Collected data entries
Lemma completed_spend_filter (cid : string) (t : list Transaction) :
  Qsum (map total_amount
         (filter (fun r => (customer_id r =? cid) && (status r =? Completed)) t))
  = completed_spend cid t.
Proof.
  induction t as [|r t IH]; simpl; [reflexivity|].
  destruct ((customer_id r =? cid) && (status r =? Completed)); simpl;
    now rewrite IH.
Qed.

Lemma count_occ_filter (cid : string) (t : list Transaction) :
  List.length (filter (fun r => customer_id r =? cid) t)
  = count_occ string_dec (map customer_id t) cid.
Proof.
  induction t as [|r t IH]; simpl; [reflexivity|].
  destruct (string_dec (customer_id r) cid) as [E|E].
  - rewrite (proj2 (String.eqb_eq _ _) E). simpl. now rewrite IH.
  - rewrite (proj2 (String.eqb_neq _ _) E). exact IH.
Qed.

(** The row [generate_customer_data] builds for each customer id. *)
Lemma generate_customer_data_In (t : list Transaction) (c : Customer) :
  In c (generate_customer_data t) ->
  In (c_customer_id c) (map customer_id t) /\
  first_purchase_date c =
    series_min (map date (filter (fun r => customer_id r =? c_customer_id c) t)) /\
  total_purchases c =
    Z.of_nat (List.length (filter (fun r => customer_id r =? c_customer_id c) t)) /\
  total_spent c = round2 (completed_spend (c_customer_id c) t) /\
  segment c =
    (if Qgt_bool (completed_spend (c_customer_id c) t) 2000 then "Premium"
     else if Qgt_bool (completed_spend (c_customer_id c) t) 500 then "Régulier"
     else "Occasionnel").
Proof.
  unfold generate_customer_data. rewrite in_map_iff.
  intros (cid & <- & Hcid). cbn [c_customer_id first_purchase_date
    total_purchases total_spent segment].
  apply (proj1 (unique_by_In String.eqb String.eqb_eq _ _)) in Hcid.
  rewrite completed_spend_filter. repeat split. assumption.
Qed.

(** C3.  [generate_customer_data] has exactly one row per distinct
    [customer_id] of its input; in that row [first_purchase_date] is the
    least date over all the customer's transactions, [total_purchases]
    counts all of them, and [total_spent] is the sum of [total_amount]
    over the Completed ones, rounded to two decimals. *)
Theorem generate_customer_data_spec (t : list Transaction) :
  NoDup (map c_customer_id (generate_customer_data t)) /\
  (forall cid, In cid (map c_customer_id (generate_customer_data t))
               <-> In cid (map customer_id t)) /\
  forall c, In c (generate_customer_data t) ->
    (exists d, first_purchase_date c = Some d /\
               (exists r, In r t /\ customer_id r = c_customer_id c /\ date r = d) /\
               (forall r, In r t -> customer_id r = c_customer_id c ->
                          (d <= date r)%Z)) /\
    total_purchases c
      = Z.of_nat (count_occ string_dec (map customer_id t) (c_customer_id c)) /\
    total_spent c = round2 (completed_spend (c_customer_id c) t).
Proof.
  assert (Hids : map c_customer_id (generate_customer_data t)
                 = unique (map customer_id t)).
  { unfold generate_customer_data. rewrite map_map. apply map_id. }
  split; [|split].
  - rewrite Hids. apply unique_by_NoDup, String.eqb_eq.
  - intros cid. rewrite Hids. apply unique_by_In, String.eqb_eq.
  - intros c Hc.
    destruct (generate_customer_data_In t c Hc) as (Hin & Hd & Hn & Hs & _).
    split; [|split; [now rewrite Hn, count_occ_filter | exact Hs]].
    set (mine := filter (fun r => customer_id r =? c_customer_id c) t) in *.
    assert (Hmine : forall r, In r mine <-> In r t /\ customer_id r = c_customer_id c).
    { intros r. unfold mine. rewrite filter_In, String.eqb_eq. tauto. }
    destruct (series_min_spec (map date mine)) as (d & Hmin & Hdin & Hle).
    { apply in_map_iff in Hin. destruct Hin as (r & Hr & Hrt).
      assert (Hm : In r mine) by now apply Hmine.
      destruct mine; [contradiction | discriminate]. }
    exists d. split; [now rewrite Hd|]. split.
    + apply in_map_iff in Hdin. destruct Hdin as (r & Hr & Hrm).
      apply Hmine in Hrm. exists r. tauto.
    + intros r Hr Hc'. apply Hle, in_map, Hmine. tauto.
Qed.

...

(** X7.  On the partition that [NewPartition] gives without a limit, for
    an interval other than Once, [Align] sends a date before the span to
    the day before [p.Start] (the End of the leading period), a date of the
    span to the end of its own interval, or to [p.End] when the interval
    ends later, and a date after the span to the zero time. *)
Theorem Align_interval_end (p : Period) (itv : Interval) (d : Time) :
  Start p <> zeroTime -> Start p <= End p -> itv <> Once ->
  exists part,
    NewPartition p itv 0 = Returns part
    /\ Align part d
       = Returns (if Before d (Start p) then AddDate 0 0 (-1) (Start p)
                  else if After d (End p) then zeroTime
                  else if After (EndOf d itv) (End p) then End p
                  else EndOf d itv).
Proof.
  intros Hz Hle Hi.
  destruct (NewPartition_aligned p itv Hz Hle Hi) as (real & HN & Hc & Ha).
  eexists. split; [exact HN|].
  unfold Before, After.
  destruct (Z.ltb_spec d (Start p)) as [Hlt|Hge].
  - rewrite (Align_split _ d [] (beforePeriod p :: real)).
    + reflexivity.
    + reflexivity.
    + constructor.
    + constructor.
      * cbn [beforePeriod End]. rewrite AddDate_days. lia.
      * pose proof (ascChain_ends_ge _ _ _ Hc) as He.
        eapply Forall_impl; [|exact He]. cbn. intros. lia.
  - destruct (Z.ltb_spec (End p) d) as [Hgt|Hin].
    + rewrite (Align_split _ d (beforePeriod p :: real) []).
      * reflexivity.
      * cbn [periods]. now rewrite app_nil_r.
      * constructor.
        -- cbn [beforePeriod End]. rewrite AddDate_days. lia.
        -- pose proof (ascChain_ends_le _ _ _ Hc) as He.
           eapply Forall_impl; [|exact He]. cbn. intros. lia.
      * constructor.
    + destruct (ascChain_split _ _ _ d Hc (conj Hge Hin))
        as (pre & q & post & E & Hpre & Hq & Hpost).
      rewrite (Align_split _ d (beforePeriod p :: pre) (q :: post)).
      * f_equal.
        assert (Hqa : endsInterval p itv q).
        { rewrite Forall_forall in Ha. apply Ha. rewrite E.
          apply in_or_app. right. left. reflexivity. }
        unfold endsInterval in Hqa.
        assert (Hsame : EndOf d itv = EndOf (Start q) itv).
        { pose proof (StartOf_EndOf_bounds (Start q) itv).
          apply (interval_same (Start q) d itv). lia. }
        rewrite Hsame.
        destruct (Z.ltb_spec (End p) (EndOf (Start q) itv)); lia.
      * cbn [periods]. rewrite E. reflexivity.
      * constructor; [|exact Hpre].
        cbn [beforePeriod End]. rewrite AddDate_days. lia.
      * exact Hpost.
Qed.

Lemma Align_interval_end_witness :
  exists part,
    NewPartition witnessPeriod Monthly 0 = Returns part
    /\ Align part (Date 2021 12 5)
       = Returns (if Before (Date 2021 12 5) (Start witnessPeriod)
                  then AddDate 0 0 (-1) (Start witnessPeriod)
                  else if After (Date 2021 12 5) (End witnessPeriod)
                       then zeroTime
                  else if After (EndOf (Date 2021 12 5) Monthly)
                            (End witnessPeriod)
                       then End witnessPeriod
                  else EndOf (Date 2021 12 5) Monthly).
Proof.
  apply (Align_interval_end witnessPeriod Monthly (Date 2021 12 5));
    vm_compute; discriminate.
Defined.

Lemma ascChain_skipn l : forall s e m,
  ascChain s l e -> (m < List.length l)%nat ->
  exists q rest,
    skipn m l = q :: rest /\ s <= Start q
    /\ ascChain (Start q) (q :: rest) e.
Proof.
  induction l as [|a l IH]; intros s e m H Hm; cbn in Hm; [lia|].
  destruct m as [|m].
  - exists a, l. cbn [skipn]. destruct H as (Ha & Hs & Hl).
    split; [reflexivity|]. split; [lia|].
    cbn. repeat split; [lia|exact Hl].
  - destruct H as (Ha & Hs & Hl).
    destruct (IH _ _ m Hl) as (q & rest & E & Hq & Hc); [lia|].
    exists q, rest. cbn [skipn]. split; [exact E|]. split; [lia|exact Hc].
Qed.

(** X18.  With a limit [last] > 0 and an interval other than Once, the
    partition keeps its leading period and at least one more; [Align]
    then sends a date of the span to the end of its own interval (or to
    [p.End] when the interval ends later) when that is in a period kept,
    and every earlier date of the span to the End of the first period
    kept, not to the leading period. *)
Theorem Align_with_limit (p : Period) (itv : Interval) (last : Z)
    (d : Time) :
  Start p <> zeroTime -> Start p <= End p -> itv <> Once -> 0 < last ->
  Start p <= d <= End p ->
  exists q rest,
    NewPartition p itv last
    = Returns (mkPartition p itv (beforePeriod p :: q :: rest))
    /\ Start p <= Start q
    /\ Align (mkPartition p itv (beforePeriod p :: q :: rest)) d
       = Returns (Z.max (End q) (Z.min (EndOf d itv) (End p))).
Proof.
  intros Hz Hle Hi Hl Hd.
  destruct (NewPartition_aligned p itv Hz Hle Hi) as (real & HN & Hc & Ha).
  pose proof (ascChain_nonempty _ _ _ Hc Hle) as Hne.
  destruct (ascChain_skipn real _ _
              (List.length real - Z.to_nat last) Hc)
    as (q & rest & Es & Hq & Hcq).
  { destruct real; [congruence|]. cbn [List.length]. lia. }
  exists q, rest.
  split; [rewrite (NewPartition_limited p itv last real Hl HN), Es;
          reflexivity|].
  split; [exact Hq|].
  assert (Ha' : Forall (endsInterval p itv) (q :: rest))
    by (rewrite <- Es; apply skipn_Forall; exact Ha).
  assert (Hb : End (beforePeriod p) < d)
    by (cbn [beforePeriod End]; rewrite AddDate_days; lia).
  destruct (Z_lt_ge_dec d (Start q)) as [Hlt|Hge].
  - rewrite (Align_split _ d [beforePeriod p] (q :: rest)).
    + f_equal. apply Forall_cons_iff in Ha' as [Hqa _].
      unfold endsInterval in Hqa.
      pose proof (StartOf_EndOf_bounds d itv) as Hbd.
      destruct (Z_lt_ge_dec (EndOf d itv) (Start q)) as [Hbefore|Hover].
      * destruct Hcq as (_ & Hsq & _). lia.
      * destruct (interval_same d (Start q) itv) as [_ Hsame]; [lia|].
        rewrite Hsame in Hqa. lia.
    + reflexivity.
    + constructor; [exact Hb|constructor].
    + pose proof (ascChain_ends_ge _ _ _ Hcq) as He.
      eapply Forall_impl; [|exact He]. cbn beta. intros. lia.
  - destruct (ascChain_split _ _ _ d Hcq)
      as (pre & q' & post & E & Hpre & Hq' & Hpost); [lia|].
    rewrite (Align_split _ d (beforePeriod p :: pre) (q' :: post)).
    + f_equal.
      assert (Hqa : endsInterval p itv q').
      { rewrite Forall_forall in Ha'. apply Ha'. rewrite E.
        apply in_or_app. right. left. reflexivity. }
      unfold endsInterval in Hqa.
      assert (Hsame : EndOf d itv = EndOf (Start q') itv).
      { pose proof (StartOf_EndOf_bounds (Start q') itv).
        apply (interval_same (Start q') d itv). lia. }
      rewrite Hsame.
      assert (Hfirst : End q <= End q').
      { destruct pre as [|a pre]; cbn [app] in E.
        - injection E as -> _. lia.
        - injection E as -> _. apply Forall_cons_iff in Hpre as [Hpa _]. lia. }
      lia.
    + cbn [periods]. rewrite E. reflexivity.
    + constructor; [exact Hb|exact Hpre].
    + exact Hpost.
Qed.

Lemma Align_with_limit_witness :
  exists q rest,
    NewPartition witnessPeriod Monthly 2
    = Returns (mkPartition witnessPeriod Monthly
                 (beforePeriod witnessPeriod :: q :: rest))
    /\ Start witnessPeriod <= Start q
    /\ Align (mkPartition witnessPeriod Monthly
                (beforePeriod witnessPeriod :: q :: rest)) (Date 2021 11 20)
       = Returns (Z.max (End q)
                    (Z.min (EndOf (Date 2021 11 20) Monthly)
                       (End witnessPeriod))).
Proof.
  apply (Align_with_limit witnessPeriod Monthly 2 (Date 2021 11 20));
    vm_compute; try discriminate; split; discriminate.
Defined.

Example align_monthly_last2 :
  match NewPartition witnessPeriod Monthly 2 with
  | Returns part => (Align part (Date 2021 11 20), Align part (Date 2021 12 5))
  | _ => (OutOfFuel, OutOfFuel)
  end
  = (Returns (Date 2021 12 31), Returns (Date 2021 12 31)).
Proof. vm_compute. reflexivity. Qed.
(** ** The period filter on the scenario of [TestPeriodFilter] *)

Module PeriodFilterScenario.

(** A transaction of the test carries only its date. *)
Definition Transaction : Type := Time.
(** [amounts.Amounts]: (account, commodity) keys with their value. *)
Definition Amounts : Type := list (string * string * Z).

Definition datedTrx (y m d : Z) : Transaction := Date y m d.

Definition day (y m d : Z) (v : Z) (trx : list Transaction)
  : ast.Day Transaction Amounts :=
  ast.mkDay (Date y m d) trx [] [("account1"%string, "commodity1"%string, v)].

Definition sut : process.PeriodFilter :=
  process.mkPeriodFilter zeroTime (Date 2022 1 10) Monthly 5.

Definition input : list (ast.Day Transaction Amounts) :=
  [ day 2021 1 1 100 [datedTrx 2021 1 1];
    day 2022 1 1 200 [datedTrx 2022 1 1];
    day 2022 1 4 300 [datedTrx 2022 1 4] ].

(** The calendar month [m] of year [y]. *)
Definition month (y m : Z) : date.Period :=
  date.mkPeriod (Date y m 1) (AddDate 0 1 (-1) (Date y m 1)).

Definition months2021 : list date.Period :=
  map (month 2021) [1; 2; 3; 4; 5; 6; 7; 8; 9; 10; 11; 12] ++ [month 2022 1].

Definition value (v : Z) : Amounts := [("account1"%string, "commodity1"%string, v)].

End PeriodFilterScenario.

### Work task
Which of the lines above mention the word "Hids"? Pull those lines out.

### Expected answer
  assert (Hids : map c_customer_id (generate_customer_data t)
  - rewrite Hids. apply unique_by_NoDup, String.eqb_eq.
  - intros cid. rewrite Hids. apply unique_by_In, String.eqb_eq.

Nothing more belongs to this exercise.